__Goal of the exercise__
Would you write out, word for word, each line of the records below from the top through the one holding "intros HI H0 Hth Hc Ha Hrun H0'."?

__Records for processing__
Lemma rfree_step_cases c t th now c' :
  RInv c -> rw_state_ (rwm c) = 0 -> rthreads c !! t = Some th -> rin_client (rpc th) = false -> rasleep (rpc th) = false ->
  run_rpc (mkRwChoice false now) t (rpc th) c = Ok (tt, c') -> rw_state_ (rwm c') = 0 -> rfree_move c c' t th.
Proof.
  intros HI H0 Hth Hc Ha Hrun H0'.
  assert (writes (rpc th) = false) as Hw.
  { apply not_true_is_false. intros Hw. destruct (rinv_writer c t th HI Hth Hw). lia. }
  assert (share (rpc th) = 0) as Hs.
  { pose proof (share_bounds (rpc th)). destruct (decide (share (rpc th) = 1)) as [H1|]; [|lia]. destruct (rinv_reader c t th HI Hth H1). lia. }
  pose proof (rt_read _ _ (rinv_thread c t th HI Hth)) as Hro.
  assert (forall th' m', c' = rmove c t th' m' -> rrank (rpc th') < rrank (rpc th) ->
    (rlocking (rpc th) = true -> rlocking (rpc th') = true) -> rfree_move c c' t th) as Hmove.
  { intros th' m' -> Hr Hl. exists th'. split; [done|]. split; [done|]. by left. }
  destruct (rpc th) eqn:Hp; try done; cbn [run_rpc] in Hrun; cbn in Hmove, Hro.
  - unfold WLoad_step in Hrun. rewrite bind_gets, H0 in Hrun. cbn [Z.eqb] in Hrun. rewrite (run_rgoto _ t th) in Hrun by done.
    injection Hrun as <-. eapply Hmove; [reflexivity|done..].
  - unfold WCas_step in Hrun. cbn [rw_spurious] in Hrun. rewrite (bind_ok _ _ _ _ _ (cas_rw_succeeds 0 (-1) c H0)) in Hrun.
    rewrite (run_rgoto _ t th) in Hrun by done. by injection Hrun as <-.
  - unfold WContend_step in Hrun. rewrite (run_rgoto_rw _ t th) in Hrun by done. injection Hrun as <-. eapply Hmove; [reflexivity|done..].
  - unfold WFutex_step in Hrun. rewrite bind_gets, H0 in Hrun. rewrite (proj2 (Z.eqb_neq 0 cur_state)) in Hrun by lia.
    rewrite (run_rgoto _ t th) in Hrun by done. injection Hrun as <-. eapply Hmove; [reflexivity|done..].
  - unfold WWoken_step in Hrun. rewrite (run_rgoto_rw _ t th) in Hrun by done. injection Hrun as <-. eapply Hmove; [reflexivity|done..].
  - unfold WTimedOut_step, update_rw, time_out in Hrun. rewrite bind_modify, (update_rthread_ok t _ th) in Hrun by done.
    injection Hrun as <-. eapply (Hmove _ (add_writers (-1) (rwm c))); [reflexivity|done..].
  - unfold RLoad_step in Hrun. rewrite bind_gets, H0 in Hrun. cbn [Z.leb Z.compare] in Hrun. rewrite (run_rgoto _ t th) in Hrun by done.
    injection Hrun as <-. eapply Hmove; [reflexivity|done..].
  - unfold RCas_step in Hrun. cbn [rw_spurious] in Hrun. destruct (decide (cur_state = 0)) as [->|Hne].
    + rewrite (bind_ok _ _ _ _ _ (cas_rw_succeeds 0 _ c H0)) in Hrun. rewrite (run_rgoto _ t th) in Hrun by done. by injection Hrun as <-.
    + erewrite (bind_ok (cas_rw _ _ _)) in Hrun by (apply cas_rw_fails; lia). cbv iota in Hrun.
      rewrite (run_rgoto _ t th) in Hrun by done.
      injection Hrun as <-. rewrite (proj2 (Z.eqb_neq cur_state 0) Hne) in Hmove. eapply Hmove; [reflexivity|done..].
  - unfold RContend_step in Hrun. rewrite (run_rgoto_rw _ t th) in Hrun by done. injection Hrun as <-. eapply Hmove; [reflexivity|done..].
  - unfold RFutex_step in Hrun. rewrite bind_gets, H0 in Hrun. rewrite (proj2 (Z.eqb_neq 0 cur_state)) in Hrun by lia.
    rewrite (run_rgoto _ t th) in Hrun by done. injection Hrun as <-. eapply Hmove; [reflexivity|done..].
  - unfold RWoken_step in Hrun. rewrite (run_rgoto_rw _ t th) in Hrun by done. injection Hrun as <-. eapply Hmove; [reflexivity|done..].
  - unfold RwPending_step in Hrun. rewrite bind_gets in Hrun. destruct (0 <? _); rewrite (run_rgoto _ t th) in Hrun by done;
      injection Hrun as <-; (eapply Hmove; [reflexivity|done..]).
  - unfold RwPending2_step in Hrun. rewrite bind_gets in Hrun. destruct (0 <? _); rewrite (run_rgoto _ t th) in Hrun by done;
      injection Hrun as <-; (eapply Hmove; [reflexivity|done..]).
  - unfold RwWake_step in Hrun. rewrite bind_modify, (run_rgoto _ t th) in Hrun.
    2: { cbn. rewrite lookup_fmap, Hth. cbn. f_equal. apply rw_woken_id. by rewrite Hp. }
    injection Hrun as <-. exists (at_rpc RwOutside th). rewrite Hp. split; [done|]. split; [done|]. by right.
Qed.

Lemma rfree_step_decreases c c' : RInv c -> rw_state_ (rwm c) = 0 -> rquiet_free c c' -> rwork c' < rwork c.
Proof.
  intros HI H0 [(t & now & Hs) H0']. apply rgo_inv in Hs as (th & Hth & Hc & Ha & Hrun).
  destruct (rfree_step_cases c t th now c' HI H0 Hth Hc Ha Hrun H0') as (th' & _ & Hr & Hcase). unfold rwork.
  destruct Hcase as [-> | ->].
  - rewrite (total_insert _ t th th') by done. lia.
  - rewrite (total_insert _ t th th') by (rewrite lookup_fmap, Hth; cbn; f_equal; by apply rw_woken_id).
    rewrite total_fmap. enough (total (fun th0 => rrank (rpc (rw_woken th0))) (rthreads c) <= total (fun th0 => rrank (rpc th0)) (rthreads c)) by lia.
    apply total_mono. intros u thu _. unfold rw_woken. destruct (rpc thu) eqn:E; cbn; rewrite ?E; cbn; lia.
Qed.

Lemma rfree_step_locks c c' : RInv c -> rw_state_ (rwm c) = 0 -> rquiet_free c c' -> someone_locks c -> someone_locks c'.
Proof.
  intros HI H0 [(t & now & Hs) H0'] (w & thw & Hw & Hl). apply rgo_inv in Hs as (th & Hth & Hc & Ha & Hrun).
  destruct (rfree_step_cases c t th now c' HI H0 Hth Hc Ha Hrun H0') as (th' & Hk & _ & Hcase).
  destruct (decide (w = t)) as [->|Hne].
  - exists t, th'. split; [destruct Hcase as [-> | ->]; apply lookup_insert_eq|]. apply Hk. congruence.
  - destruct Hcase as [E|E].
    + exists w, thw. by rewrite E, lookup_insert_ne.
    + exists w, (rw_woken thw). rewrite E, lookup_insert_ne, lookup_fmap, Hw by done. split; [done|].
      by rewrite (proj1 (proj2 (proj2 (proj2 (proj2 (proj2 (rw_woken_same thw))))))).
Qed.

__Problem solution__
Lemma rfree_step_cases c t th now c' :
  RInv c -> rw_state_ (rwm c) = 0 -> rthreads c !! t = Some th -> rin_client (rpc th) = false -> rasleep (rpc th) = false ->
  run_rpc (mkRwChoice false now) t (rpc th) c = Ok (tt, c') -> rw_state_ (rwm c') = 0 -> rfree_move c c' t th.
Proof.
  intros HI H0 Hth Hc Ha Hrun H0'.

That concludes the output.